Granulomatosis with polyangiitis is a systemic inflammatory disease characterized by necrotizing vasculitis that affects small- and medium-sized blood vessels. Granulomatous inflammation affects the lungs, ears, nose, and throat, and commonly affects the kidneys, although the retroperitoneal tissue is rarely affected. Several studies have reported an increased risk of venous thromboembolism. Early diagnosis and treatment are of vital importance due to the rapid progression of the disease. We present the case of a 66-year-old Moroccan man followed for bilateral jugular thrombosis. Cavitary pulmonary nodules and retroperitoneal fibrosis with thrombosis involving several vascular territories were detected on thoracoabdominopelvic computerized tomography scan. Laboratory analyses revealed that the patient was positive for cytoplasmic antineutrophilic antibodies. The diagnosis of granulomatosis with polyangiitis was retained.

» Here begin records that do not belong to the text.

(** A wrong size is a panic. *)
Definition MHD_digest_auth_check_digest2 (nnc : list (option MHD_NonceNc)) (c : MHD_Connection)
    (realm username digest : bytes) (digest_size_ : Z) (nonce_timeout : Z) (algo : MHD_DigestAuthAlgorithm)
    : option (auth_result * list (option MHD_NonceNc)) :=
  match algo with
  | MHD_DIGEST_ALG_MD5 =>
      if negb (16 =? digest_size_) then None
      else digest_auth_check_all rnd t nnc c md5_da realm username None (Some digest) nonce_timeout
  | MHD_DIGEST_ALG_AUTO | MHD_DIGEST_ALG_SHA256 =>
      if negb (32 =? digest_size_) then None
      else digest_auth_check_all rnd t nnc c sha256_da realm username None (Some digest) nonce_timeout
  end.

Definition MHD_digest_auth_check_digest (nnc : list (option MHD_NonceNc)) (c : MHD_Connection)
    (realm username digest : bytes) (nonce_timeout : Z) : option (auth_result * list (option MHD_NonceNc)) :=
  MHD_digest_auth_check_digest2 nnc c realm username digest 16 nonce_timeout MHD_DIGEST_ALG_MD5.

(** ** Asking for authentication *)

Definition alloc_ok (n : Z) : bool := match malloc n with Some _ => true | None => false end.

Definition quoted (name value : bytes) : bytes := name ++ [61; 34] ++ value ++ [34].

(** The text of the two calls of [MHD_snprintf_]. *)
Definition challenge_text (realm nonce_ opaque alg_ : bytes) (signal_stale : bool) : bytes :=
  str "Digest " ++ quoted (str "realm") realm ++ str "," ++ quoted (str "qop") (str "auth") ++ str ","
  ++ quoted (str "nonce") nonce_ ++ str "," ++ quoted (str "opaque") opaque ++ str ",algorithm=" ++ alg_
  ++ (if signal_stale then str "," ++ quoted (str "stale") (str "true") else []).

(** What [MHD_queue_response] depends on besides the connection. *)
Record queue_env := { queue_cfg : reply_config; shutdown : bool; wrong_thread : bool; in_idle : bool; uses_tls : bool }.

Definition queue_unauthorized (env : queue_env) (w : reply) (r : MHD_Response) : option (bool * bool * reply) :=
  MHD_queue_response (queue_cfg env) (shutdown env) (wrong_thread env) (in_idle env) (uses_tls env) w 401 (Some r).

(** With the algorithm set up: the nonce of the challenge is made and
    registered, the header is added to the response, and the response is
    queued.  The result is that of
    [MHD_queue_response], with the response and the table. *)
Definition auth_fail_response {ctx} (da : DigestAlgorithm ctx) (env : queue_env) (nnc : list (option MHD_NonceNc))
    (w : reply) (realm opaque : bytes) (r : MHD_Response) (signal_stale : bool)
    : option (bool * bool * reply * MHD_Response * list (option MHD_NonceNc)) :=
  let c := con w in
  _ ← vla_check da;
  method ← (p ← method (req c); chars (memory (pool c)) p);
  url ← (p ← url (req c); chars (memory (pool c)) p);
  '(nonce_, da) ← calculate_nonce (u32 t) (cstr method) rnd (cstr url) realm da
                    (fresh (NONCE_STD_LEN (digest_size (ops da)) + 1));
  '(registered, nnc) ← check_nonce_nc nnc nonce_ 0;
  if negb registered then Some (false, false, w, r, nnc)
  else
    realm ← cstring realm;
    n ← cstring nonce_;
    opaque ← cstring opaque;
    a ← cstring (alg da);
    let text := challenge_text realm n opaque a signal_stale in
    let hlen := Z.of_nat (length text) in
    if hlen >? 2147483647 then Some (false, false, w, r, nnc)
    else if negb (alloc_ok (hlen + 1)) then Some (false, false, w, r, nnc)
    else
      '(added, r) ← MHD_add_response_header alloc_ok (Some r) (Some (cstr WWW_Authenticate)) (Some (cstr text));
      r ← r;
      if negb added then Some (false, false, w, r, nnc)
      else '(ret, runs_idle, w) ← queue_unauthorized env w r; Some (ret, runs_idle, w, r, nnc).

Definition MHD_queue_auth_fail_response2 (env : queue_env) (nnc : list (option MHD_NonceNc)) (w : reply)
    (realm opaque : bytes) (r : MHD_Response) (signal_stale : bool) (algo : MHD_DigestAuthAlgorithm)
    : option (bool * bool * reply * MHD_Response * list (option MHD_NonceNc)) :=
  match algo with
  | MHD_DIGEST_ALG_MD5 => auth_fail_response md5_da env nnc w realm opaque r signal_stale
  | MHD_DIGEST_ALG_AUTO | MHD_DIGEST_ALG_SHA256 => auth_fail_response sha256_da env nnc w realm opaque r signal_stale
  end.

Definition MHD_queue_auth_fail_response (env : queue_env) (nnc : list (option MHD_NonceNc)) (w : reply)
    (realm opaque : bytes) (r : MHD_Response) (signal_stale : bool)
    : option (bool * bool * reply * MHD_Response * list (option MHD_NonceNc)) :=
  MHD_queue_auth_fail_response2 env nnc w realm opaque r signal_stale MHD_DIGEST_ALG_MD5.
End Interface.
End Auth.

Treatment with glucocorticoids and immunosuppressive agents resulted in significant clinical and radiological improvement over the following months. We describe the diagnostic steps and the difficulty of managing this patient. Rare manifestations, such as retroperitoneal fibrosis, have been reported in the literature in association with granulomatosis with polyangiitis, and should not delay the diagnosis and treatment of granulomatosis with polyangiitis owing to its severity.